Try uploading to photobucket or some photo sharing site like it...all of the IMG html's begin with "https" which may or may not be causing the issue.


----------



## ZXIIIT

Why you no pics?


----------



## DJETHANOL

ZOMB13 said:


> Why you no pics?


 
enjoy


----------



## DJETHANOL

metal_sam14 said:


> Pics are broken dude! Really keen to see this, can you get them working?


 
there up now my bro.


----------



## ZXIIIT

Nice, we made similar ones, but a bit shorter and smalled, but still are very bulky, I like your approach.

I would suggest maybe using different colored LEDs to reduce the weight?


----------



## theo

How are you triggering this?


----------



## metal_sam14

That looks awesome, it would be really cool if it had a pressure trigger so that it lit up if you stood on it, that would look awesome on stage


----------



## theo

Putting coloured perspex on it would be cool, purple floodlights 
It would be cool to trigger these with a piezo transducer controlling some relays, then you could have them flashing in time to the bass drum


----------



## JStraitiff

theo said:


> How are you triggering this?



I second this cause this is awesome. I thought the foam was supposed to compress when you stood on it to make contact with the switch but i dont see it.

Edit: okay i see. You have the momentary switches mounted on L brackets so when the foam compresses the switches trigger. Cool. Id rather do this with a stomp box style button on the edge or something so that you can still use this as a foot rest. Maybe if only part of the plexiglass was raised and the rest was flush mounted.


----------



## theo

Im seriously entertaining building one with the piezo/relay driver I mentioned.


----------



## JStraitiff

This is actually really cool.



In this video they show how if you only step on one side it will only light up one side. That would be super awesome. Im definitely building a couple of these. Probably one for each guitarist and maybe one in the middle for the singer. But im gonna make it a bit larger/higher.


----------



## DJETHANOL

ZOMB13 said:


> Nice, we made similar ones, but a bit shorter and smalled, but still are very bulky, I like your approach.
> 
> I would suggest maybe using different colored LEDs to reduce the weight?



what type of leds would you suggest? we are using 500 halogen work lights they actually are not that heavy and are bright as shit


----------



## DJETHANOL

metal_sam14 said:


> That looks awesome, it would be really cool if it had a pressure trigger so that it lit up if you stood on it, that would look awesome on stage



it does have pressure momentary switches so when we jump on them it lights up each side has a different switch so when you step on the left side only that part lights up *that one pic with both of them on was taken before we installed the switches*


----------



## DJETHANOL

theo said:


> Putting coloured perspex on it would be cool, purple floodlights
> It would be cool to trigger these with a piezo transducer controlling some relays, then you could have them flashing in time to the bass drum



hahaha that sounds nuts man i still have to build one more of these bad boys and getting colored films is a great idea


----------



## DJETHANOL

JStraitiff said:


> This is actually really cool.
> 
> 
> 
> In this video they show how if you only step on one side it will only light up one side. That would be super awesome. Im definitely building a couple of these. Probably one for each guitarist and maybe one in the middle for the singer. But im gonna make it a bit larger/higher.

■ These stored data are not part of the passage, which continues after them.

Lemma inv_end c l :
  inv c l -> active c = true -> in_rp c = true ->
  (full c -> inv (ended (over (left_rp c)) GT_NOQ) l) /\
  (~ full c -> inv (ended (stamped (left_rp c)) (nq c)) (l ++ [stamp_at (qp c) (nq c)])).
Proof.
  intros J Ha Hr. destruct J as (A & B & C).
  pose proof (sh_nq c A) as Hn. pose proof (sh_pools c A) as Hp8. pose proof B as [P I L T O Cl].
  destruct (O Hr) as (pre & r & ds & Er & Hl & Hk & He & Hp & Hd). destruct (L Ha) as (L1 & L2 & L3). pose proof (sh_nrec c A).
  assert (Hq : nq c < GT_NOQ) by (unfold npools, GT_QP_SIZE, GT_NOQ, UINT32_MAX in *; lia).
  assert (Ea : forall q, alter (with_qe q) (rp_rec c) (recs c) = pre ++ with_qe q r :: ds)
    by (intros q; rewrite Er, <- Hl, alter_app_r_alt, Nat.sub_diag by lia; done).
  assert (Sh : forall q n la ov, 0 <= n <= npools c * GT_QP_SIZE -> Z.of_nat (length (recs c)) <= n ->
    shape (ended (set_queries (left_rp c) n la ov) q)).
  { intros q n la ov H1 H2. destruct A. constructor; cbn; rewrite ?length_alter; try done. apply Forall_alter; done. }
  assert (Dr : forall d, d ∈ ds -> complete d).
  { intros d Hd' E. pose proof (tl_rec _ _ T) as Tr. rewrite Forall_forall in Tr, Hd. specialize (Hd d Hd').
    destruct (Tr d) as [_ [?|[K _]]]; [rewrite Er; set_solver|lia|]. unfold is_top in Hd. by rewrite K in Hd. }
  assert (Dq : forall d, d ∈ drawn (pre ++ r :: ds) -> qe d <= nq c - 1).
  { intros d [Hd1 Hd2]%list_elem_of_filter. pose proof (tl_rec _ _ T) as Tr. rewrite Forall_forall, Er in Tr.
    destruct (Tr d Hd2) as [_ [?|[K _]]]; [lia|]. unfold is_top in Hd1. by rewrite K in Hd1. }
  split; intros Hf.
  - split; [by apply Sh|]. split; [|by apply (stream_same c)].
    constructor; cbn [ended over left_rp set_recs set_queries set_rp active primary in_rp nq recs last_q rp_rec]; rewrite ?length_alter; try done.
    + congruence.
    + rewrite Ea. rewrite Er in T. apply (timeline_update pre r _ ds _ GT_NOQ T Hk He); [done|done|lia|by left].
    + intros _. by right.
  - unfold full in Hf. split; [apply (Sh (nq c) (nq c + 1) (nq c) (overflow c)); lia|]. split; [|by apply (stream_same (stamped c)); [..|apply stream_stamp; [lia|]]].
    constructor; cbn [ended stamped left_rp set_recs set_queries set_rp active primary in_rp nq recs last_q rp_rec]; rewrite ?length_alter; try done.
    + congruence.
    + intros _. lia.
    + replace (nq c + 1 - 1) with (nq c) by lia. rewrite Ea. apply (timeline_mono _ _ (nq c)) in T; [|lia]. rewrite Er in T.
      pose proof (tl_rec _ _ (re_line c B)) as Tr. rewrite Er in Tr. apply Forall_app in Tr as [_ [[Hqs _] _]%Forall_cons].
      apply (timeline_update pre r _ ds _ (nq c) T Hk He); [done|done|lia|]. right. split; [lia|]. intros d Hd'. specialize (Dq d Hd'). lia.
    + intros _. left. rewrite Ea. apply Forall_app. split; [done|]. constructor; [unfold complete; cbn; lia|]. by apply Forall_forall.
Qed.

this video is actually where i got the inspiration for my project. i will take more pics to demonstrate we have 2 different lights activated by different momentary switches like these guys, but if you look on the last pic with the guitar case you can see i also put in see-thru plexi glass logos of the band name in front which also light up when activated


----------



## DJETHANOL

JStraitiff said:


> I second this cause this is awesome. I thought the foam was supposed to compress when you stood on it to make contact with the switch but i dont see it.
> 
> Edit: okay i see. You have the momentary switches mounted on L brackets so when the foam compresses the switches trigger. Cool. Id rather do this with a stomp box style button on the edge or something so that you can still use this as a foot rest. Maybe if only part of the plexiglass was raised and the rest was flush mounted.




that sounds great man, just be warned these boxes are not cheap to make, this box ran me almost 300, thats why i havent made a second one yet. just wait til you start going to home depot haha


----------



## JStraitiff

^ i just went to harbor freight today. Two 500w halogen lamps for $20, i have the wood already and the plexi glass should be about $30 hahaha.

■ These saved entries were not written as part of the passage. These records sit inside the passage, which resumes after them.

Definition anb_required_exts : list string :=
  ["VK_KHR_external_memory_fd"; "VK_EXT_external_memory_dma_buf"; "VK_EXT_image_drm_format_modifier";
   "VK_KHR_external_semaphore_fd"; "VK_KHR_external_fence_fd"; "VK_EXT_queue_family_foreign";
   "VK_KHR_image_format_list"]%string.
Definition ahb_required_exts : list string :=
  ["VK_KHR_external_memory_fd"; "VK_EXT_external_memory_dma_buf"; "VK_EXT_image_drm_format_modifier";
   "VK_EXT_queue_family_foreign"; "VK_KHR_image_format_list"]%string.
Definition ahb_supported_exts : list string := ["VK_KHR_format_feature_flags2"]%string.
Definition required_exts_1_0 : list string :=
  ["VK_KHR_external_memory"; "VK_KHR_external_semaphore"; "VK_KHR_external_fence"; "VK_KHR_bind_memory2";
   "VK_KHR_dedicated_allocation"; "VK_KHR_get_memory_requirements2"; "VK_KHR_maintenance1";
   "VK_KHR_sampler_ycbcr_conversion"]%string.
Definition ANB_EXT : string := "VK_ANDROID_native_buffer".
Definition AHB_EXT : string := "VK_ANDROID_external_memory_android_hardware_buffer".
Definition MAINT2_EXT : string := "VK_KHR_maintenance2".
Definition ANB_SPEC : Z := 8.
Definition AHB_SPEC : Z := 5.

(** The first of [req] the driver lacks. *)
Fixpoint list_missing (icd : list ext) (req : list string) : option string :=
  match req with
  | [] => None
  | r :: req => if nvhal_ext_in icd r then list_missing icd req else Some r
  end.
Definition anb_missing (icd : list ext) (legacy : bool) : option string :=
  match list_missing icd anb_required_exts with
  | Some m => Some m
  | None => if legacy then list_missing icd required_exts_1_0 else None
  end.
Definition ahb_missing (icd : list ext) (legacy : bool) : option string :=
  let m := match list_missing icd ahb_required_exts with Some m => Some m | None => list_missing icd ahb_supported_exts end in
  match m with
  | Some m => Some m
  | None => if legacy then list_missing icd required_exts_1_0 else None
  end.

They also have LED ones there if you're interested in those..
45 Bulb LED Work Light

Also that is an AWESOME idea to have the light up logos in the front. Im going to definitely do that too but i think ill instead put them in their own enclosures inside the box and have them lit by a light switch so they are always lit up.

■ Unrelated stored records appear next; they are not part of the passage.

(** C16: of the commands of Vulkan that carry an image (a list of the
    specification, [image_objects] and [image_uses], in the extensions the HAL
    shows), none is ever the driver's own on a device where an image handle
    can be the HAL's (a wrapper for a hardware buffer or a swapchain, an
    emulated compressed image), and none through [vkGetInstanceProcAddr].  On
    a device with none of these features, image creation, destruction and
    binding and the private data stay the HAL's, and every other one is the
    driver's own. *)
Theorem images_translated h hv ahb_available gipa instance d gdpa name :
  name ∈ image_objects ++ image_uses ++ image_uses_optional h ->
  (forall p, hal_GetInstanceProcAddr h hv ahb_available gipa instance (Some name) <> Icd p) /\
  (df_ahb d || df_anb d || df_astc d = true -> forall p, device_proc h hv d gdpa name <> Icd p) /\
  (df_ahb d || df_anb d || df_astc d = false ->
   if decide (name ∈ image_objects) then forall p, device_proc h hv d gdpa name <> Icd p
   else device_proc h hv d gdpa name = of_icd (gdpa name)).
Proof.
  intros Hn. destruct (image_commands_listed h name) as [L1 L2].
  assert (G : forall ic, find_intercept h name = Some ic ->
    forall p, hal_GetInstanceProcAddr h hv ahb_available gipa instance (Some name) <> Icd p).
  { intros ic E p. pose proof (intercepts_not_global h hv) as N. rewrite Forall_forall in N.
    pose proof E as E'. apply find_intercept_spec in E' as [Hin <-]. specialize (N ic Hin).
    unfold hal_GetInstanceProcAddr. rewrite E, N. by repeat case_match. }
  assert (Dev : forall ic, find_intercept h name = Some ic -> ic_kind_of ic = IC_DEVICE -> forall p, device_proc h hv d gdpa name <> Icd p).
  { intros ic E K p. rewrite device_proc_handed_out. unfold handed_out. rewrite E, K. cbn. by destruct (lacks gdpa ic). }
  destruct (decide (name ∈ image_objects)) as [Ho|Ho].
  - destruct (L1 Ho) as (ic & E & K). split; [by eapply G|]. split; [intros _; by eapply Dev|]. intros _.
    by eapply Dev.
  - apply elem_of_app in Hn as [?|Hn]; [done|]. destruct (L2 Hn) as (ic & E & K). split; [by eapply G|].
    rewrite device_proc_handed_out. unfold handed_out. rewrite E, K. split; intros H.
    + intros p. cbn. rewrite H. by destruct (lacks gdpa ic).
    + cbn. by rewrite H.
Qed.

(** Every wrapper of [imgxlate.c] has its entry in the device's table. *)
Lemma xl_entries_fetched h e : e ∈ nvhal_xl_entries h -> e.1.1 ∈ NVHAL_XL_FNS h.
Proof.
  intros He. assert (F : forallb (fun e => bool_decide (e.1.1 ∈ NVHAL_XL_FNS h)) (nvhal_xl_entries h) = true).
  { refine (for_headers (fun h => forallb (fun e => bool_decide (e.1.1 ∈ NVHAL_XL_FNS h)) (nvhal_xl_entries h)) _ h). vm_compute. done. }
  rewrite forallb_forall in F. specialize (F e ltac:(by apply list_elem_of_In)). by apply bool_decide_eq_true in F.
Qed.

(** A wrapper of [imgxlate.c] never calls a null pointer: whichever query
    handed it out, the function it forwards to was found for the device. *)
Theorem wrappers_forward h hv ahb_available gipa d gdpa instance name fn kind :
  (name, fn, kind) ∈ nvhal_xl_entries h -> instance <> 0 ->
  hal_GetInstanceProcAddr h hv ahb_available gipa instance (Some name) = Hook fn \/ device_proc h hv d gdpa name = Hook fn ->
  xl_field h (gipa instance) gdpa name <> 0.
Proof.
  intros He Hi Hp. assert (E : find_intercept h name = Some (mk_ic name fn kind (Some name))).
  { apply find_intercept_spec. split; [|done]. unfold all_intercepts. rewrite !elem_of_app. right; left.
    apply list_elem_of_fmap. by exists (name, fn, kind). }
  unfold xl_field. rewrite bool_decide_eq_true_2 by (by apply (xl_entries_fetched h (name, fn, kind))).
  assert (Hk : kind = IC_WRAP \/ kind = IC_DEVICE).
  { assert (F : forallb (fun e => bool_decide (e.2 = IC_WRAP \/ e.2 = IC_DEVICE)) (nvhal_xl_entries h) = true).
    { refine (for_headers (fun h => forallb (fun e => bool_decide (e.2 = IC_WRAP \/ e.2 = IC_DEVICE)) (nvhal_xl_entries h)) _ h). vm_compute. done. }
    rewrite forallb_forall in F. specialize (F _ (proj1 (list_elem_of_In _ _) He)). by apply bool_decide_eq_true in F. }
  destruct (Z.eqb_spec (gdpa name) 0) as [Z0|Z0]; [|done]. destruct Hp as [Hp|Hp].
  - unfold hal_GetInstanceProcAddr in Hp. rewrite E in Hp. cbn [ic_kind_of ic_needs ic_fn] in Hp.
    rewrite (proj2 (Z.eqb_neq instance 0)) in Hp by done.
    pose proof (intercepts_not_global h hv) as G. rewrite Forall_forall in G.
    apply find_intercept_spec in E as [E _]. specialize (G _ E). cbn in G. rewrite G in Hp. cbn in Hp.
    rewrite decide_False in Hp by (by destruct Hk as [-> | ->]).
    destruct (Z.eqb_spec (gipa instance name) 0); [done|done].
  - rewrite device_proc_handed_out in Hp. unfold handed_out in Hp. rewrite E in Hp. unfold lacks in Hp. cbn in Hp. rewrite Z0 in Hp. cbn in Hp.
    destruct Hk as [-> | ->]; cbn in Hp; [|done]. by destruct (df_ahb d || df_anb d || df_astc d).
Qed.

(** The wrappers of [cmdstate.c] have no such fallback: one handed out by
    [vkGetInstanceProcAddr] forwards to a null pointer when the driver's
    [vkGetDeviceProcAddr] withholds the command. *)
Lemma shadow_wrapper_null :
  exists h gipa gdpa, hal_GetInstanceProcAddr h true true gipa 1 (Some "vkCmdPushDescriptorSetKHR"%string) = Hook "cs_CmdPushDescriptorSetKHR" /\
    cs_field h gdpa "vkCmdPushDescriptorSetKHR" = 0 /\
    xl_field h (gipa 1) gdpa "vkSetDebugUtilsObjectNameEXT" <> 0.
Proof.
  exists (mk_headers true true true), (fun _ _ => 7), (fun _ => 0). split_and!; vm_compute; done.
Qed.

(** ** Witnesses *)

Definition demo_gdpa (name : string) : Z := if String.eqb name "vkCmdBlitImage2" then 0 else 4096.
Lemma device_procs_exact_witness :
  hal_GetDeviceProcAddr (mk_headers true true true) true (fun _ => 64) (Some (mk_flags true false false true, demo_gdpa)) ∅ (Some "vkAllocateMemory"%string) =
    (GtSession.Wrapper "vkAllocateMemory", {["vkAllocateMemory"%string := 64]}) /\
  device_proc (mk_headers true true true) true (mk_flags true false false true) demo_gdpa "vkAllocateMemory" = Hook "nvhal_AllocateMemory".
Proof.
  destruct (device_procs_exact (mk_headers true true true) true (fun _ => 64) (mk_flags true false false true) demo_gdpa ∅ "vkAllocateMemory"
    ltac:(done) ltac:(done)) as [E _].
  split; [vm_compute; reflexivity|]. rewrite E. vm_compute. reflexivity.
Defined.
Lemma images_translated_witness :
  demo_gdpa "vkCmdCopyImage" = 4096 /\
  device_proc (mk_headers false false false) true (mk_flags true false false false) demo_gdpa "vkCmdCopyImage" <> Icd 4096 /\
  device_proc (mk_headers false false false) true (mk_flags false false false false) demo_gdpa "vkCmdCopyImage" = Icd 4096.
Proof.
  split; [vm_compute; reflexivity|].
  assert (Hn : "vkCmdCopyImage"%string ∈ image_objects ++ image_uses ++ image_uses_optional (mk_headers false false false))
    by (apply (bool_decide_unpack _); vm_compute; exact I).
  split.
  - refine (proj1 (proj2 (images_translated (mk_headers false false false) true true (fun _ _ => 1) 1 (mk_flags true false false false)
      demo_gdpa "vkCmdCopyImage" Hn)) _ 4096). reflexivity.
  - refine (proj2 (proj2 (images_translated (mk_headers false false false) true true (fun _ _ => 1) 1 (mk_flags false false false false)
      demo_gdpa "vkCmdCopyImage" Hn)) _). reflexivity.
Defined.
Lemma wrappers_forward_witness :
  xl_field (mk_headers false false false) (fun _ => 9) (fun _ => 0) "vkSetDebugUtilsObjectNameEXT" <> 0.
Proof.
  apply (wrappers_forward (mk_headers false false false) true true (fun _ _ => 9) (mk_flags false false false false) (fun _ => 0) 1
    "vkSetDebugUtilsObjectNameEXT" "xl_SetDebugUtilsObjectNameEXT" IC_WRAP).
  - apply (bool_decide_unpack _). vm_compute. done.
  - done.
  - left. vm_compute. reflexivity.
Defined.

End HalProcs.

Thanks again for turning me on to this cause im super stoked about it.


----------



## metal_sam14

I think I will have to make one of these, they look so fucking cool


----------



## phillisbeuford

These things look so LEGIT!! When my band first started out we had two construction lights on stage. They were controlled by two power strips that were zip-tied together, and you just had someone turn them off and on with the power button while we played. Your lights look a little better.hahahaha


----------



## iRaiseTheDead

Wow. this looks sick!


----------



## DJETHANOL

no problem my man, if you wouldn't mind posting some pics of your project id love to see how your interpretation looks, you have a link for your band? while your at it check mine out facebook.com/alamancemusic 
May (Master) by Alamance on SoundCloud - Create, record and share your sounds for free


----------



## DJETHANOL

JStraitiff said:


> ^ i just went to harbor freight today. Two 500w halogen lamps for $20, i have the wood already and the plexi glass should be about $30 hahaha.
> 
> They also have LED ones there if you're interested in those..
> 45 Bulb LED Work Light
> 
> Also that is an AWESOME idea to have the light up logos in the front. Im going to definitely do that too but i think ill instead put them in their own enclosures inside the box and have them lit by a light switch so they are always lit up.
> 
> Thanks again for turning me on to this cause im super stoked about it.



^bump haha


----------



## Windwaker

Dude! This is awesome. If I had a van in Boston to lug stuff like this around, I would build one in a heartbeat.


----------



## robare99

Where did you get the hardware from?


----------



## TonyFlyingSquirrel

This should be a sticky, in the tutorial section.
Thanks for posting.


----------



## DJETHANOL

robare99 said:


> Where did you get the hardware from?



i actually forget the website i got the stuff from. the metal edges were from home depot but just google flight case hardware online or even amazon sells corners, latches and handles


----------



## iRaiseTheDead

EDIT: someone already asked


----------



## Ultraussie

I'm doing this for my band when I get it together, looks awesome


----------



## iRaiseTheDead

We already have some, I just think the hardware casing would look nicer on stage


----------



## S-O

This is sick! You ought to do a more detailed build again so I can follow it verbatim  I wonder if you could use gels to get some cool color action going.


----------



## iRaiseTheDead

Could someone explain how to work the "sensor" My friend and I have been looking towards building stage-light boxes but wouldn't exactly know how to go about making it "triggered" or with a sensor.


----------